> [What the task requires]:
Exactly the lines from the line containing "(** The events" through the last line of the entries below should appear in the answer, reproduced verbatim.

> [Items from a data source]:

----------------------------------------

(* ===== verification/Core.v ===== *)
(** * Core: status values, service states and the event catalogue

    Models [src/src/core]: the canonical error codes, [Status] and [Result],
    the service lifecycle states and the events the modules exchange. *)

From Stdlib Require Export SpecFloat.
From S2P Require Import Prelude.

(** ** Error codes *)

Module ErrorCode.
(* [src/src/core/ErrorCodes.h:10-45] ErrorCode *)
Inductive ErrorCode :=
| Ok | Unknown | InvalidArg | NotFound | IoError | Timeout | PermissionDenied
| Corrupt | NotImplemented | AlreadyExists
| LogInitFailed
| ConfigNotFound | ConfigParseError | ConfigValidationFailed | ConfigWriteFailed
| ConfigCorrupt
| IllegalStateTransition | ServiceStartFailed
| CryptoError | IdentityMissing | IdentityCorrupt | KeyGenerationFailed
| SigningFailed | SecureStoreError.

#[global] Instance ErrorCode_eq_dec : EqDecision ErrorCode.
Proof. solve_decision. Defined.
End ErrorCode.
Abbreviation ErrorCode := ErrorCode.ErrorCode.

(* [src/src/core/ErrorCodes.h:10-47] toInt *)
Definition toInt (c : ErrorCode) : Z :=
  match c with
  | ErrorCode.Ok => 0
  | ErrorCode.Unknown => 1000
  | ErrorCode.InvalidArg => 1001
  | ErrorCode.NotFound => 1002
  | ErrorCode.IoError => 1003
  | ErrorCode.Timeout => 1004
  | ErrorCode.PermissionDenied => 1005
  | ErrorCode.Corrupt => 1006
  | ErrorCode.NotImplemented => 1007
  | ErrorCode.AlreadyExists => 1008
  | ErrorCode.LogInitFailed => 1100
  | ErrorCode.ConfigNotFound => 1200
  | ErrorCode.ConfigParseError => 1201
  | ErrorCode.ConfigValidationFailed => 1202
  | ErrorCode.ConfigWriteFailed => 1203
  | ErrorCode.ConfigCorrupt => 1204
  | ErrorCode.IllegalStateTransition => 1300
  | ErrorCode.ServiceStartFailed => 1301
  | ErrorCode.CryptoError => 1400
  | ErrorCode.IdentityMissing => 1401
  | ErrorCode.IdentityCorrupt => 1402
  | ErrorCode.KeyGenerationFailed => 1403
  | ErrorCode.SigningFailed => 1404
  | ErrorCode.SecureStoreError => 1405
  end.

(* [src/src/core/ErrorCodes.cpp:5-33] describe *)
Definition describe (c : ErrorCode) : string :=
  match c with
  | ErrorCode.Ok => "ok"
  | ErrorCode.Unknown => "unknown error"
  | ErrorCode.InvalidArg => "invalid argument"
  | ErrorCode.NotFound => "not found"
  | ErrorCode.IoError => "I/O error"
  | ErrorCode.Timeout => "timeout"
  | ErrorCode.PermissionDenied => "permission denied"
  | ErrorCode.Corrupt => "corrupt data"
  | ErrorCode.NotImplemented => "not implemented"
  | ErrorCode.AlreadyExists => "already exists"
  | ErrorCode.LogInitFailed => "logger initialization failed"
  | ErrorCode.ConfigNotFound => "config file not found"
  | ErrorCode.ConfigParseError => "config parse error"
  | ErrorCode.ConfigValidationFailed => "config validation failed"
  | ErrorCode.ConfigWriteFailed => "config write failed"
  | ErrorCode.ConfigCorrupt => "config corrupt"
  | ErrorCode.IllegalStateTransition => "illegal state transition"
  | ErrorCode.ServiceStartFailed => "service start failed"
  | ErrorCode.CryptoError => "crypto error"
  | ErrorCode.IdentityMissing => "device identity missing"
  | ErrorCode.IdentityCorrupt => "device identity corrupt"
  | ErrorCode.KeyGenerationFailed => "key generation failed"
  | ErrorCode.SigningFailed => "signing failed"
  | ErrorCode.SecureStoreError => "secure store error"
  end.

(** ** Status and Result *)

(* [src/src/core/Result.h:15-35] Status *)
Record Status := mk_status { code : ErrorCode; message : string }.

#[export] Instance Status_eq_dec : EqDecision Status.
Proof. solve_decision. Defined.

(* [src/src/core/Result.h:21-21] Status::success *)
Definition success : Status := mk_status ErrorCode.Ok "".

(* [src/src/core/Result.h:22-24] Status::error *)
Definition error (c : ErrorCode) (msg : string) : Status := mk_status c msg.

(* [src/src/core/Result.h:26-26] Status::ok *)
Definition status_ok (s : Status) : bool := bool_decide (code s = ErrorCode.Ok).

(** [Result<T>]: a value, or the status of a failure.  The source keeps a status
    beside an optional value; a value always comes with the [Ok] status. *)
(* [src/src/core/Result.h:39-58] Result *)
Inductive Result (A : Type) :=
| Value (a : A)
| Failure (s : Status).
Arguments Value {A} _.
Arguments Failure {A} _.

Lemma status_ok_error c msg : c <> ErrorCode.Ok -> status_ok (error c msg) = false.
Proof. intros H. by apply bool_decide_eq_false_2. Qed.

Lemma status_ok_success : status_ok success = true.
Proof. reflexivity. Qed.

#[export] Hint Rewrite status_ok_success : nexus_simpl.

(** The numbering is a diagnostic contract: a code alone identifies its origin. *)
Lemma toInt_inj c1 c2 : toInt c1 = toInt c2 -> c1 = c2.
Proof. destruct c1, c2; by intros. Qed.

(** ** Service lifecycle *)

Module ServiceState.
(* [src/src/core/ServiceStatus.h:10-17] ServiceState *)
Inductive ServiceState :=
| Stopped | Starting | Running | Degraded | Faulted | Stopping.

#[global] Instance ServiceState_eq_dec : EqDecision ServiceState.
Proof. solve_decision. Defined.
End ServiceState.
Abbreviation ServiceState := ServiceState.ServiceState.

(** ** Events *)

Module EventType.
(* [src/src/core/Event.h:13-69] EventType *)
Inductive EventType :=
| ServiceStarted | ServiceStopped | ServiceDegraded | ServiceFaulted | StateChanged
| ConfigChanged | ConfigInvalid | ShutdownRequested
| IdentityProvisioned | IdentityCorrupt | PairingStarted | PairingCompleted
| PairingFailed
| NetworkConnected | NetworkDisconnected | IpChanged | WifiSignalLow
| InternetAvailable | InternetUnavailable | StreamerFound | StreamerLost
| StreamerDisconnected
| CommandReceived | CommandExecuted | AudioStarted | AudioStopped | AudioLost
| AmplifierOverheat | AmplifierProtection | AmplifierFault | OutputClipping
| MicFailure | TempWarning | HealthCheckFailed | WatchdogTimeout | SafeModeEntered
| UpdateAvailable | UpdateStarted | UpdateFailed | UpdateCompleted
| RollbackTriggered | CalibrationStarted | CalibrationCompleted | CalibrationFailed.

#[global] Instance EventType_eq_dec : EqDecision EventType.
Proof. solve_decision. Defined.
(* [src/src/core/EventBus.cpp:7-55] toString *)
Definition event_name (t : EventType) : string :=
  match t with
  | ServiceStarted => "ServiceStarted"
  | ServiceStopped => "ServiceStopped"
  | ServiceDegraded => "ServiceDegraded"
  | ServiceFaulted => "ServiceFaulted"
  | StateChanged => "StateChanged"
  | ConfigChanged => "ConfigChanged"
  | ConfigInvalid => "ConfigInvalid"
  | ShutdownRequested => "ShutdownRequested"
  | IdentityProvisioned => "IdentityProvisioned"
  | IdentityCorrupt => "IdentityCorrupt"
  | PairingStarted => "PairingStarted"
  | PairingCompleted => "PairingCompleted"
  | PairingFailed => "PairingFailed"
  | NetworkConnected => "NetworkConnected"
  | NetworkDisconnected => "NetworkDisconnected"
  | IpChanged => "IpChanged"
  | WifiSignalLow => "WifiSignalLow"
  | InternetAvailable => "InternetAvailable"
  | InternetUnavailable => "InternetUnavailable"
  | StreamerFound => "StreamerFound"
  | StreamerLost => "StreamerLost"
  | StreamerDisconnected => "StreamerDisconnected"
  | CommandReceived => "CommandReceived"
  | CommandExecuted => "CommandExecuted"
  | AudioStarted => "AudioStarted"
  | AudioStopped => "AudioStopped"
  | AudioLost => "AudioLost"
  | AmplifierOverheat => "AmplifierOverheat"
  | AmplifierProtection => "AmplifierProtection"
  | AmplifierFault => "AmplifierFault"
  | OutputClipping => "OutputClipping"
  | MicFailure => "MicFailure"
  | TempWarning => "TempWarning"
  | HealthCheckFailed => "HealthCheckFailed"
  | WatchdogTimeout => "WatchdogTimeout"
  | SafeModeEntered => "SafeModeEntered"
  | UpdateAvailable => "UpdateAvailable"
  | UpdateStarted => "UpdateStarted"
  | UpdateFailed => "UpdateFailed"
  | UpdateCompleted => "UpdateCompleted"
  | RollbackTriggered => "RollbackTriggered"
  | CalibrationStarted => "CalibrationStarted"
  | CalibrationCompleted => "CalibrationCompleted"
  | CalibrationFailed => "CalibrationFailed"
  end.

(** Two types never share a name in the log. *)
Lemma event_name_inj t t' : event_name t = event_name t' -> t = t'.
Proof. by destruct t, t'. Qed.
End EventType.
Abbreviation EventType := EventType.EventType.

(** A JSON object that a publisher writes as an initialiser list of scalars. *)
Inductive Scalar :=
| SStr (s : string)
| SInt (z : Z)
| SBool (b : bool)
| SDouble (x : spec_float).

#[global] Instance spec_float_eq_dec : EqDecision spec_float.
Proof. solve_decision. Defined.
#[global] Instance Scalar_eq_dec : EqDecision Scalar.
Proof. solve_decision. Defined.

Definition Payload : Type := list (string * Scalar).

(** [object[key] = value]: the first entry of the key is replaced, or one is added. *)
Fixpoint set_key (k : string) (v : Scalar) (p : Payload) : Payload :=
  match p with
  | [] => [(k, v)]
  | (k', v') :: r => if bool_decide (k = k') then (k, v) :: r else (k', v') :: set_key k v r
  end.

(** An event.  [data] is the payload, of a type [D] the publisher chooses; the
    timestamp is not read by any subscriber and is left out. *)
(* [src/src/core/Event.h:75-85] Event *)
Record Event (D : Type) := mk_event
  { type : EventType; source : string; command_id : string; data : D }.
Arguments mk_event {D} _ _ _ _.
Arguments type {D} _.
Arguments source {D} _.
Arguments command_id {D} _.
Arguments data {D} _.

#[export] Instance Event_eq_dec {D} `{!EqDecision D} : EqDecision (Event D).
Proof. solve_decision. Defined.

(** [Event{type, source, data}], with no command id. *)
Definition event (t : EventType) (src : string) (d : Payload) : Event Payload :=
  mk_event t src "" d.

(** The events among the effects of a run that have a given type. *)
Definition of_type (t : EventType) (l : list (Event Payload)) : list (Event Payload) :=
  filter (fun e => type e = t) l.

----------------------------------------

> [Answer box]:
(** The events among the effects of a run that have a given type. *)
Definition of_type (t : EventType) (l : list (Event Payload)) : list (Event Payload) :=
  filter (fun e => type e = t) l.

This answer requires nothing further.